Exercise requirements ->
Among the entries below, one stretch runs from the line that contains "has got to, the" through the line that contains "(length (List.filter (fun e => negb (goes_on e)) l) <= threads". Repeat that stretch exactly, ends included, and only that.

Stored data entries ->
•••••

Lemma reachable_weight cf s : reachable cf s -> (weight s <= threads cf + 52)%nat.
Proof.
  intros Hr. assert (rest_cost (program s) + servers s <= threads cf + 36)%nat as Hc.
  { induction Hr as [|e s s' Hr IH Hs]; [|pose proof (program_cost e s s' Hs); lia]. destruct cf as [[] [] [] n]; cbn; lia. }
  unfold weight. assert (forall w, rank w <= 4)%nat as Hk by (intros w; unfold rank; destruct (w_place w); lia).
  pose proof (Hk (w_pool s)). pose proof (Hk (w_blocks s)). pose proof (Hk (w_history s)).
  assert (lookup_rank (lookup s) <= 2)%nat by (destruct (lookup s); cbn; lia). destruct (io_stopped s); lia.
Qed.

(** The steps that end things: those of a process that is being shut down. *)
Definition ending : list happening :=
  [RunServer; CheckTimeout; ServerEnds; Work Pool Ends; Work Blocks Ends; Work History Ends; Lookup false].

Lemma ending_ends e : e ∈ ending -> e <> Signal /\ goes_on e = false.
Proof.
  revert e. apply Forall_forall. by repeat constructor.
Qed.

(** One of them is possible until everything has ended. *)
Lemma no_deadlock s :
  stop_signal s = true -> Forall (fun e => step e s = None) ending ->
  program s = [] /\ lookup s = LookEnd /\ forall c, alive (the_worker c s) = false.
Proof.
  intros Hg Hn. rewrite Forall_forall in Hn.
  assert (forall c, alive (the_worker c s) = false) as Ha.
  { intros c. assert (step (Work c Ends) s = None) as Hc by (apply Hn; destruct c; by repeat constructor).
    cbn [step] in Hc. unfold worker_step in Hc. unfold alive, joined. by destruct (w_place (the_worker c s)). }
  split_and!; [|by specialize (Hn (Lookup false) ltac:(by repeat constructor)); cbn in Hn; destruct (lookup s)|done].
  pose proof (Hn RunServer ltac:(by repeat constructor)) as Hr. cbn [step] in Hr. unfold run_step in Hr.
  destruct (program s) as [|i p]; [done|]. destruct i as [| |n|c| |c|c|c|c| |]; try done.
  - exfalso. pose proof (Hn CheckTimeout ltac:(by repeat constructor)) as Ht.
    pose proof (Hn ServerEnds ltac:(by repeat constructor)) as He. cbn [step] in Ht, He.
    destruct (servers s) as [|n]; [done|]. destruct (io_stopped s); [done|]. done.
  - specialize (Ha c). unfold alive in Ha. apply negb_false_iff in Ha. by rewrite Ha in Hr.
Qed.

Lemma no_deadlock_ended s :
  stop_signal s = true -> Forall (fun e => step e s = None) ending ->
  ended s = true /\ forall c, alive (the_worker c s) = false.
Proof.
  intros Hg Hn. destruct (no_deadlock s Hg Hn) as (H1 & H2 & H3). split; [|done].
  unfold ended. rewrite H1, H2. by rewrite !bool_decide_eq_true_2.
Qed.

(** The calls that the passes added are the only steps without a bound. *)
Lemma run_weight l s s' :
  stop_signal s = true -> Forall (fun e => e <> Signal) l -> run l s = Some s' ->
  stop_signal s' = true /\ (length (List.filter (fun e => negb (goes_on e)) l) + weight s' <= weight s)%nat.
Proof.
  intros Hg Hl. revert s Hg. induction Hl as [|e l He Hl IH]; intros s Hg Hrun; cbn [run List.filter] in *;
    [by injection Hrun as <-|].
  destruct (step e s) as [s1|] eqn:Es; [|done]. destruct (step_lighter e s s1 Hg He Es) as [Hg1 Hw1].
  destruct (IH s1 Hg1 Hrun). split; [done|]. destruct (goes_on e); cbn [negb length] in *; lia.
Qed.

(** From wherever it is, the process can be brought to its end. *)
Lemma can_end s :
  stop_signal s = true ->
  exists l s', Forall (fun e => e ∈ ending) l /\ run l s = Some s' /\ ended s' = true /\
    forall c, alive (the_worker c s') = false.
Proof.
  remember (weight s) as n eqn:En. revert s En. induction (lt_wf n) as [n _ IH]. intros s -> Hg.
  destruct (decide (Forall (fun e => step e s = None) ending)) as [Hn|Hn].
  - destruct (no_deadlock_ended s Hg Hn). by exists [], s.
  - apply not_Forall_Exists, Exists_exists in Hn as (e & He & Hs); [|apply _]. destruct (ending_ends e He) as [H1 H2].
    cbn in Hs. destruct (step e s) as [s1|] eqn:Es; [|done].
    destruct (step_lighter e s s1 Hg H1 Es) as [Hg1 Hw]. rewrite H2 in Hw.
    destruct (IH (weight s1) ltac:(lia) s1 eq_refl Hg1) as (l & s2 & Hl & Hr & H3). exists (e :: l), s2.
    split; [by constructor|]. split; [|done]. cbn. by rewrite Es.
Qed.

(** ** Theorems *)

(** C9: the threads of the server and of the components use nothing that was freed.
    However the threads are interleaved, and whenever the signal comes: once a
    component was deleted, no server thread runs, so no handler, and its own thread has
    ended; and once the pool was deleted, the threads of both caches, which use it,
    have ended too.  The other users of the pool are not waited for, and the theorem
    does not speak of them: the thread of the lookup (lookup_uses_freed_pool), and the
    timers of requests that were under way. *)
Theorem freed_only_when_unused cf s c :
  reachable cf s -> c ∈ freed s ->
  servers s = 0%nat /\ alive (the_worker c s) = false /\
  (c = Pool -> forall d, alive (the_worker d s) = false).
Proof.
  intros Hr Hc. pose proof (life_reachable_inv cf s Hr) as Hi. destruct (li_freed s Hi c Hc) as (H1 & H2 & H3). split_and!.
  - by apply served_servers.
  - by apply (li_quiet s Hi).
  - intros Hp d. apply (li_quiet s Hi). specialize (H3 Hp). by apply all_quiet_spec.
Qed.

(** C3: after the signal, only a pass that goes on making calls keeps the process from
    its end.  From any state it can be in when the signal has come, the threads make at
    most [threads + 52] steps in whatever order, not counting the calls that a pass of a
    cache or of the lookup under way adds; there is always a step that
    is none of these until main has joined the threads of the server and of the lookup
    and the threads of the pool and of the caches have ended; and so, wherever the run
    has got to, the end can be reached.  No deadlock then keeps the process alive; that the calls
    inside a pass come to an end is not part of it, and endless_pass_blocks_shutdown is
    the case where they do not. *)
Theorem shutdown_completes cf s l s' :
  reachable cf s -> stop_signal s = true -> Forall (fun e => e <> Signal) l -> run l s = Some s' ->
  (length (List.filter (fun e => negb (goes_on e)) l) <= threads cf + 52)%nat /\
  (Forall (fun e => step e s' = None) ending -> ended s' = true /\ forall c, alive (the_worker c s') = false) /\
  exists l2 s2, Forall (fun e => e ∈ ending) l2 /\ run l2 s' = Some s2 /\ ended s2 = true.
Proof.
  intros Hr Hg Hl Hrun. pose proof (reachable_weight cf s Hr) as Hw.
  destruct (run_weight l s s' Hg Hl Hrun) as [Hg' Hle]. split_and!; [lia|by apply no_deadlock_ended|].
  destruct (can_end s' Hg') as (l2 & s2 & H1 & H2 & H3 & _). by exists l2, s2.
Qed.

•••••

Answer space ->
    has got to, the end can be reached.  No deadlock then keeps the process alive; that the calls
    inside a pass come to an end is not part of it, and endless_pass_blocks_shutdown is
    the case where they do not. *)
Theorem shutdown_completes cf s l s' :
  reachable cf s -> stop_signal s = true -> Forall (fun e => e <> Signal) l -> run l s = Some s' ->
  (length (List.filter (fun e => negb (goes_on e)) l) <= threads cf + 52)%nat /\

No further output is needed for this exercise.